The Iran-backed group has been hardened by its long war with Saudi Arabia.


THE HOUTHIS have an ambitious slogan: it includes “death to America, death to Israel”. For decades, that was aspirational. The group was largely limited to fighting its fellow Yemenis and its neighbours on the Arabian peninsula. Yet since October, what was once a scrappy insurgency in desolate northern Yemen has managed to put itself in conflict with both the Middle East’s strongest power and the world’s superpower.

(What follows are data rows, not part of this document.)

(** * you_scrapper: the resilience layer, embedded and verified

    Shallow embedding of [circuit_breaker.py], [state_manager.py],
    [downloader.py] and [player_artifacts.py].

    Conventions of the embedding:
    - Python [int] is [Z]; [float] wall-clock readings ([time.time()],
      [datetime.utcnow()]) are exact rationals [Q] in seconds, rounding of
      the float subtraction is not modelled;
    - [str] is [string], a character being a code point below 256; file
      contents and chunks are [list byte];
    - the job directory, the artifact directory and the file system are
      finite maps ([gmap]) keyed by job id, version id and path; the
      in-memory artifact cache is an insertion-ordered association list,
      as a Python [dict] iterates;
    - an [async def] is run to completion: its effects are threaded
      through an explicit world, an exception is the [inl] of a sum;
    - [print] is not an effect of the model, except in the artifact
      manager where the log is what tells a default from a silent one. *)

From Stdlib Require Import ZArith QArith Lqa String Ascii List Bool Lia.
From Stdlib Require Import DecimalString Sorting.Sorted.
From stdpp Require Import gmap strings list.
Import ListNotations.

Open Scope string_scope.
Open Scope list_scope.
Open Scope Z_scope.

(** ** Python primitives the sources rely on *)
Module py.

(** [str(n)] and the [{n}] of an f-string, for an [int]. *)
Definition str_of_int (n : Z) : string := NilZero.string_of_int (Z.to_int n).

(** Truth value of an [Optional[str]]: [None] and [''] are false. *)
Definition truthy_str (o : option string) : bool :=
  match o with
  | Some s => negb (String.eqb s "")
  | None => false
  end.

(** Truth value of an [Optional[int]]: [None] and [0] are false. *)
Definition truthy_int (o : option Z) : bool :=
  match o with
  | Some n => negb (n =? 0)%Z
  | None => false
  end.

(** [c.lower()] on one code point below 256: A-Z and the Latin-1 capitals. *)
Definition lower_char (c : ascii) : ascii :=
  let n := nat_of_ascii c in
  if ((65 <=? n)%nat && (n <=? 90)%nat)
     || ((192 <=? n)%nat && (n <=? 222)%nat && negb (n =? 215)%nat)
  then ascii_of_nat (n + 32) else c.

Fixpoint lower (s : string) : string :=
  match s with
  | EmptyString => EmptyString
  | String c r => String (lower_char c) (lower r)
  end.

Fixpoint startswith (p s : string) : bool :=
  match p, s with
  | EmptyString, _ => true
  | String a p', String b s' => Ascii.eqb a b && startswith p' s'
  | String _ _, EmptyString => false
  end.

(** [p in s] for two [str]. *)
Fixpoint contains (p s : string) : bool :=
  startswith p s ||
  match s with
  | EmptyString => false
  | String _ s' => contains p s'
  end.

(** [range(n)]. *)
Definition range (n : Z) : list Z := map Z.of_nat (seq 0 (Z.to_nat n)).

(** An exception as the sources see one: [str(e)] and the optional
    [status_code] attribute read by [getattr(e, 'status_code', None)]. *)
Record exn := Exception_ { msg : string; status_code : option Z }.

Definition Exception (m : string) : exn :=
  {| msg := m; status_code := None |}.

(** [c.isspace()] on a code point below 256, which is also what [\s]
    matches in a [str] pattern. *)
Definition is_space (c : ascii) : bool :=
  let n := nat_of_ascii c in
  ((9 <=? n)%nat && (n <=? 13)%nat) || ((28 <=? n)%nat && (n <=? 32)%nat)
  || (n =? 133)%nat || (n =? 160)%nat.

Early on January 12th American and British warplanes bombed dozens of targets in Yemen. More allied strikes could take place. President Joe Biden said: “I will not hesitate to direct further measures.” The strikes followed almost two months of Houthi attacks on commercial shipping in the Red Sea. The group says these are a show of solidarity with Palestinians in Gaza, and that it is only targeting ships with links to Israel (it has also fired missiles at southern Israel). In practice, though, the attacks have been random, seeming to target any vessel that happens to be within range, including American and British warships. Most of the world’s leading container-shipping companies are now avoiding the Red Sea.


Last month America stood up a multinational coalition to secure the waterway, and on January 3rd the coalition gave the Houthis a “final warning”. They responded hours later by detonating a naval drone a few miles away from commercial vessels and American warships, following that up a week later with a barrage against an American carrier group and a British destroyer.

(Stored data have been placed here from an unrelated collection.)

(** * RTSP_To_VirtualCam: a shallow embedding of the relay and reconnection engine

    The development follows src/RTSP_To_VirtualCam.py.  Its two worker threads
    are embedded as state-passing functions over records that carry the
    attributes of the Python objects:

    - [VirtualCamSendThread] (lines 32-197): the single-slot queue, the
      test-pattern flag, the virtual camera handle and the test pattern
      generator;
    - [VideoThread] (lines 200-377): connection, read loop, reconnection with
      exponential backoff and stop.

    Logging calls have no effect on the state and are left out.  Everything
    the threads exchange with the outside (Qt signals, calls on the virtual
    camera, sleeps) is recorded as an [Event].  A loop that need not end
    takes a number of passes (fuel) and says whether it has ended. *)

From Stdlib Require Import ZArith List Bool Lia.
From stdpp Require Import base list.
Import ListNotations.

Local Open Scope Z_scope.

(** ** Frames

    A frame is a numpy array of shape (height, width, 3) and dtype uint8:
    a list of rows, each row a list of pixels, each pixel three channel
    values. *)

Definition Pixel : Type := Z * Z * Z.
Abbreviation Frame := (list (list Pixel)).

(** cv2.cvtColor(frame, cv2.COLOR_BGR2RGB): the first and third channel of
    every pixel are exchanged. *)
Definition swap_channels (p : Pixel) : Pixel :=
  let '(c0, c1, c2) := p in (c2, c1, c0).

Definition cvtColor_BGR2RGB (frame : Frame) : Frame :=
  map (map swap_channels) frame.

(** ** queue.Queue, restricted to the operations the program calls *)

Module Queue.

Record t (A : Type) : Type := mk { maxsize : nat; items : list A }.
Arguments mk {A} _ _.
Arguments maxsize {A} _.
Arguments items {A} _.

(** queue.Queue(maxsize=n) *)
Definition create {A} (n : nat) : t A := mk n [].

(** A queue with maxsize <= 0 is unbounded; otherwise it is full when it
    holds maxsize items. *)
Definition full {A} (q : t A) : bool :=
  (0 <? maxsize q)%nat && (maxsize q <=? length (items q))%nat.

(** put_nowait: [None] stands for the exception queue.Full. *)
Definition put_nowait {A} (q : t A) (x : A) : option (t A) :=
  if full q then None else Some (mk (maxsize q) (items q ++ [x])).

(** get_nowait: [None] stands for the exception queue.Empty. *)
Definition get_nowait {A} (q : t A) : option (A * t A) :=
  match items q with
  | [] => None
  | x :: rest => Some (x, mk (maxsize q) rest)
  end.

(** get(timeout=...): the caller blocks until an item is there or the
    timeout has passed.  No producer runs inside one call of the embedding,
    so the call returns the head item when there is one and raises
    queue.Empty ([None]) otherwise. *)
Definition get {A} (q : t A) : option (A * t A) := get_nowait q.

End Queue.

(** ** The virtual camera (pyvirtualcam.Camera)

    fps is the Python float frame_rate_n / frame_rate_d; it is kept as the
    exact quotient of the two integers. *)

Record Fps : Type := { fps_n : Z; fps_d : Z }.

Record Camera : Type := { cam_width : Z; cam_height : Z; cam_fps : Fps }.

(** Exceptions the embedded code raises and catches. *)
Inductive Exn : Type :=
| AVError
| IndexError
| AttributeError
| ValueError
| ZeroDivisionError
| OtherException.

(** The result of a call that may raise: the state reached, and the
    exception if one is propagating. *)
Inductive Result (S : Type) : Type :=
| Ok (s : S)
| Raise (e : Exn) (s : S).
Arguments Ok {S} _.
Arguments Raise {S} _ _.

Definition state_of {S} (r : Result S) : S :=
  match r with Ok s => s | Raise _ s => s end.

Definition raised {S} (r : Result S) : option Exn :=
  match r with Ok _ => None | Raise e _ => Some e end.

(** ** Events observable from outside the two threads *)

Inductive Event : Type :=
(* signals of VideoThread *)
| frame_ready_signal (img : Frame)
| virtual_cam_frame_ready_signal (img : Frame)
| connection_lost_signal
| connection_established_signal
| reconnection_attempt_signal (wait : Z)
(* calls of VideoThread on the VirtualCamSendThread it was given *)
| call_send_frame (img : Frame)
| call_set_frame_rate (frame_rate_n frame_rate_d : Z)
(* signal of VirtualCamSendThread *)
| virtual_cam_frame_sent_signal (frame : Frame)
(* calls on the virtual camera *)
| cam_send (frame_rgb : Frame)
| cam_sleep_until_next_frame
| cam_close
(* time.sleep(0.1) of the sender thread while no camera is open *)
| sleep_tenth.

(** ** VirtualCamSendThread *)

Module VirtualCamSendThread.

Record t : Type := mk {
  queue : Queue.t Frame;
  running : bool;
  frame_rate_n : option Z;
  frame_rate_d : option Z;
  send_test_pattern : bool;
  test_pattern_resolution : Z * Z;   (* width, height *)
  virtual_cam : option Camera
}.

(** __init__, lines 40-48 *)
Definition init : t :=
  {| queue := Queue.create 1;
     running := true;
     frame_rate_n := None;
     frame_rate_d := None;
     send_test_pattern := true;
     test_pattern_resolution := (1920, 1080);
     virtual_cam := None |}.

Definition set_queue (q : Queue.t Frame) (s : t) : t :=
  mk q (running s) (frame_rate_n s) (frame_rate_d s) (send_test_pattern s)
     (test_pattern_resolution s) (virtual_cam s).

Definition set_running (b : bool) (s : t) : t :=
  mk (queue s) b (frame_rate_n s) (frame_rate_d s) (send_test_pattern s)
     (test_pattern_resolution s) (virtual_cam s).

Definition set_frame_rate_fields (n d : Z) (s : t) : t :=
  mk (queue s) (running s) (Some n) (Some d) (send_test_pattern s)
     (test_pattern_resolution s) (virtual_cam s).

Definition set_send_test_pattern (b : bool) (s : t) : t :=
  mk (queue s) (running s) (frame_rate_n s) (frame_rate_d s) b
     (test_pattern_resolution s) (virtual_cam s).

Definition set_virtual_cam (c : option Camera) (s : t) : t :=
  mk (queue s) (running s) (frame_rate_n s) (frame_rate_d s)
     (send_test_pattern s) (test_pattern_resolution s) c.

(** send_frame, lines 106-129 *)
Definition send_frame (frame : Frame) (s : t) : t :=
  if send_test_pattern s then s                            (* 111-114 *)
  else
    match Queue.put_nowait (queue s) frame with            (* 117 *)
    | Some q => set_queue q s
    | None =>                                              (* 119: queue.Full *)
        let q1 :=
          match Queue.get_nowait (queue s) with            (* 121 *)
          | Some (_discarded_frame, q') => q'
          | None => queue s                                (* 123-124 *)
          end in
        match Queue.put_nowait q1 frame with               (* 126 *)
        | Some q2 => set_queue q2 s
        | None => set_queue q1 s                           (* 128-129 *)
        end
    end.

(** The take of the sender loop, line 70: queue.get(timeout=1). *)
Definition take (s : t) : option (Frame * t) :=
  match Queue.get (queue s) with
  | Some (frame, q) => Some (frame, set_queue q s)
  | None => None
  end.

(** enable_test_pattern, lines 151-157 *)
Definition enable_test_pattern (s : t) : t :=
  if negb (send_test_pattern s) then set_send_test_pattern true s else s.

(** disable_test_pattern, lines 159-165 *)
Definition disable_test_pattern (s : t) : t :=
  if send_test_pattern s then set_send_test_pattern false s else s.

(** np.zeros((height, width, 3), dtype=np.uint8): numpy raises ValueError on
    a negative dimension. *)
Definition np_zeros (height width : Z) : Exn + Frame :=
  if (height <? 0) || (width <? 0) then inl ValueError
  else inr (replicate (Z.to_nat height) (replicate (Z.to_nat width) (0, 0, 0))).

(** A bound of a Python slice over a sequence of length [len]: a negative
    bound counts from the end, and every bound is clipped to [0, len]. *)
Definition slice_bound (len i : Z) : Z :=
  if i <? 0 then Z.max 0 (i + len) else Z.min i len.

(** frame[start:stop, :] = color *)
Definition assign_rows (start stop : Z) (color : Pixel) (frame : Frame) : Frame :=
  let len := Z.of_nat (length frame) in
  let a := slice_bound len start in
  let b := slice_bound len stop in
  imap (fun r row =>
          if (a <=? Z.of_nat r) && (Z.of_nat r <? b)
          then map (fun _ => color) row
          else row) frame.

(** lines 173-182 *)
Definition colors : list Pixel :=
  [ (255, 255, 255);  (* White *)
    (255, 255, 0);    (* Yellow *)
    (0, 255, 255);    (* Cyan *)
    (0, 255, 0);      (* Green *)
    (255, 0, 255);    (* Magenta *)
    (255, 0, 0);      (* Red *)
    (0, 0, 255);      (* Blue *)
    (0, 0, 0) ].      (* Black *)

Definition enumerate {A} (l : list A) : list (Z * A) :=
  imap (fun i x => (Z.of_nat i, x)) l.

(** The try block of create_test_pattern, lines 172-186.  [/] on Z is the
    floor division of Python's [//]. *)
Definition create_test_pattern_try (width height : Z) : Exn + Frame :=
  let bar_height := height / 8 in
  match np_zeros height width with
  | inl e => inl e
  | inr frame =>
      inr (foldl (fun fr ic =>
                    assign_rows (fst ic * bar_height) ((fst ic + 1) * bar_height)
                                (snd ic) fr)
                 frame (enumerate colors))
  end.

(** create_test_pattern, lines 167-189: the handler of line 187 calls
    np.zeros again, outside any try. *)
Definition create_test_pattern (width height : Z) : Exn + Frame :=
  match create_test_pattern_try width height with
  | inr frame => inr frame
  | inl _ => np_zeros height width
  end.

(** set_frame_rate, lines 131-149.  [camera_opens] tells whether
    pyvirtualcam.Camera(...) returns a device or raises. *)
Definition set_frame_rate (camera_opens : bool) (n d : Z) (s : t) : Result t :=
  let s := set_frame_rate_fields n d s in                     (* 135-136 *)
  if d =? 0 then Raise ZeroDivisionError s                    (* 137 *)
  else
    let fps := {| fps_n := n; fps_d := d |} in
    match virtual_cam s with
    | None =>                                                 (* 138 *)
        if camera_opens then
          let width := fst (test_pattern_resolution s) in
          let height := snd (test_pattern_resolution s) in
          Ok (set_virtual_cam
                (Some {| cam_width := width; cam_height := height;
                         cam_fps := fps |}) s)                (* 142 *)
        else Ok (set_running false s)                         (* 144-146 *)
    | Some _ => Ok s                                          (* 147-148 *)
    end.

(** send_frame_to_virtual_cam, lines 88-104.  [cam_accepts] tells whether
    virtual_cam.send takes the frame or raises; the exception is caught at
    line 103. *)
Definition send_frame_to_virtual_cam (cam_accepts : Frame -> bool)
    (frame : Frame) : list Event :=
  let frame_rgb := cvtColor_BGR2RGB frame in
  if cam_accepts frame_rgb
  then [cam_send frame_rgb; cam_sleep_until_next_frame]
  else [].

(** One pass through the loop of run, lines 52-86. *)
Inductive Step : Type :=
| Continue (s : t) (out : list Event)
| Exit (s : t) (out : list Event)
| Crash (e : Exn) (s : t).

The coalition had valid reason to strike the Houthis: freedom of navigation is a core tenet of international law. To do nothing would be to tolerate the blockade of a waterway that handles perhaps 30% of global container traffic. Hapag-Lloyd, a German container firm, welcomed the action: “The strikes were needed to guarantee the freedom of navigation through a vital sea route.” Whether the strikes will be effective is another matter: the Houthis have proved resilient before.


Once the instigators of a local Shia rebellion in northern Yemen, the Houthis swept south in 2014 amid the chaos that followed the overthrow of Ali Abdullah Saleh, Yemen’s longtime dictator, and seized most of the country’s big population centres. A Saudi-led coalition invaded in March 2015 to remove them from power and restore the internationally recognised government. At the time, Saudi officials thought they could wrap up the war in six weeks. It turned into a proxy war against Iran, and almost nine years later they are still trying to extract themselves from a quagmire.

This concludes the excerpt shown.